WORK ITEM> Using the entries below, quote exactly the span of lines that begins with the line containing "exists l, db'" and ends with the final line.

PROVIDED ENTRIES>
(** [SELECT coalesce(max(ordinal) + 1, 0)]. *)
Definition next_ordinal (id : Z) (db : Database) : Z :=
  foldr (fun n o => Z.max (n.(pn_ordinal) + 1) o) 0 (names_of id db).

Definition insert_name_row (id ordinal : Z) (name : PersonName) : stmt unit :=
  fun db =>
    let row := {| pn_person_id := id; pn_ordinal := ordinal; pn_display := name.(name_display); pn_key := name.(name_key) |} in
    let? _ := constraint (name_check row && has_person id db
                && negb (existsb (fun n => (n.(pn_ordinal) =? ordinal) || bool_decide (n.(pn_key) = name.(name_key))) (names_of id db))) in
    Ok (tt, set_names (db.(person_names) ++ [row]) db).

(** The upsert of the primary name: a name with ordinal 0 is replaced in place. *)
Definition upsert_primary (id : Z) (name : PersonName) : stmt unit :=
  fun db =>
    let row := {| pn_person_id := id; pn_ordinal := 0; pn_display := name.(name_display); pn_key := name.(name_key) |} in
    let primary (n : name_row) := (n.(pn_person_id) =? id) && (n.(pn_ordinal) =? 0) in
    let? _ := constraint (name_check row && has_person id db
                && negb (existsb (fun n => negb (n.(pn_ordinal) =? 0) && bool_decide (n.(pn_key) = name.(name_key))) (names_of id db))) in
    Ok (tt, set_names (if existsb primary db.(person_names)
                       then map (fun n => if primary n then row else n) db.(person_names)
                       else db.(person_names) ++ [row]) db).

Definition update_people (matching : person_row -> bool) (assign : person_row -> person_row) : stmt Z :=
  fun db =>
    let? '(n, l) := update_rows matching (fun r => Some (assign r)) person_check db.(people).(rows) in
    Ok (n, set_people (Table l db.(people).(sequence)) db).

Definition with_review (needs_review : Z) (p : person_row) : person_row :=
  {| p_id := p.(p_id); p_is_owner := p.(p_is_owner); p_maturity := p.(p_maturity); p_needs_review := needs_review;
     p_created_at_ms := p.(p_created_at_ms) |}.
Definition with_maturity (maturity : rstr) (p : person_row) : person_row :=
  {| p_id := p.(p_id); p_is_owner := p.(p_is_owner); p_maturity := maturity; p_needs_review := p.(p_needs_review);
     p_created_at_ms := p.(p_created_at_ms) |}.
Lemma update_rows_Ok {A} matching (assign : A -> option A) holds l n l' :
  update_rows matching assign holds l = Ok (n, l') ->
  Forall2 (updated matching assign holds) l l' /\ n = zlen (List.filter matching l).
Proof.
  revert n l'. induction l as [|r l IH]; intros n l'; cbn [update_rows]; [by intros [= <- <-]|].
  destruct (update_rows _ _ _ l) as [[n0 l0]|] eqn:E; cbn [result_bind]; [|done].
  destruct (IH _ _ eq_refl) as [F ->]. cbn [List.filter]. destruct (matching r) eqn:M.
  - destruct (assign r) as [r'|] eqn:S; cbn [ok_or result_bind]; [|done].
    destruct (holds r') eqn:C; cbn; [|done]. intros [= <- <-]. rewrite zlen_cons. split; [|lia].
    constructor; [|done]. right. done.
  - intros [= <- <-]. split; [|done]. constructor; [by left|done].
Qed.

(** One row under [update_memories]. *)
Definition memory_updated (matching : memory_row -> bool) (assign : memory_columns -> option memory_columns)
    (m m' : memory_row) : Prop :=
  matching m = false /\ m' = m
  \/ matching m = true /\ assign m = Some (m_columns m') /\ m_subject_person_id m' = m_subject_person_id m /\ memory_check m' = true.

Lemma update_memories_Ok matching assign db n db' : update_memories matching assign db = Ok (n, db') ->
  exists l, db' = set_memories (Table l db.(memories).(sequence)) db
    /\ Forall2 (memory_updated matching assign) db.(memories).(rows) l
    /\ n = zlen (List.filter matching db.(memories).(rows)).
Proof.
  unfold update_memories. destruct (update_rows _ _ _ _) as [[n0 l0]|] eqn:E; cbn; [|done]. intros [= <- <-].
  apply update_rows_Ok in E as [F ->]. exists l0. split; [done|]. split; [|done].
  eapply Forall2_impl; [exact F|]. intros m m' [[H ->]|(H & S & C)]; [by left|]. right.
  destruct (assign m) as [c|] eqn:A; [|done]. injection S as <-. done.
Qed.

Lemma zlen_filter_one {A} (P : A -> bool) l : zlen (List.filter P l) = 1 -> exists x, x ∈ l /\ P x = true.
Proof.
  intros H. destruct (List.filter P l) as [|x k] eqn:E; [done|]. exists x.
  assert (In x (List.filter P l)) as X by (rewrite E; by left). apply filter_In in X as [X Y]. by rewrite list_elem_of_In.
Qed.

OUTPUT>
  exists l, db' = set_memories (Table l db.(memories).(sequence)) db
    /\ Forall2 (memory_updated matching assign) db.(memories).(rows) l
    /\ n = zlen (List.filter matching db.(memories).(rows)).
Proof.
  unfold update_memories. destruct (update_rows _ _ _ _) as [[n0 l0]|] eqn:E; cbn; [|done]. intros [= <- <-].
  apply update_rows_Ok in E as [F ->]. exists l0. split; [done|]. split; [|done].
  eapply Forall2_impl; [exact F|]. intros m m' [[H ->]|(H & S & C)]; [by left|]. right.
  destruct (assign m) as [c|] eqn:A; [|done]. injection S as <-. done.
Qed.

Lemma zlen_filter_one {A} (P : A -> bool) l : zlen (List.filter P l) = 1 -> exists x, x ∈ l /\ P x = true.
Proof.
  intros H. destruct (List.filter P l) as [|x k] eqn:E; [done|]. exists x.
  assert (In x (List.filter P l)) as X by (rewrite E; by left). apply filter_In in X as [X Y]. by rewrite list_elem_of_In.
Qed.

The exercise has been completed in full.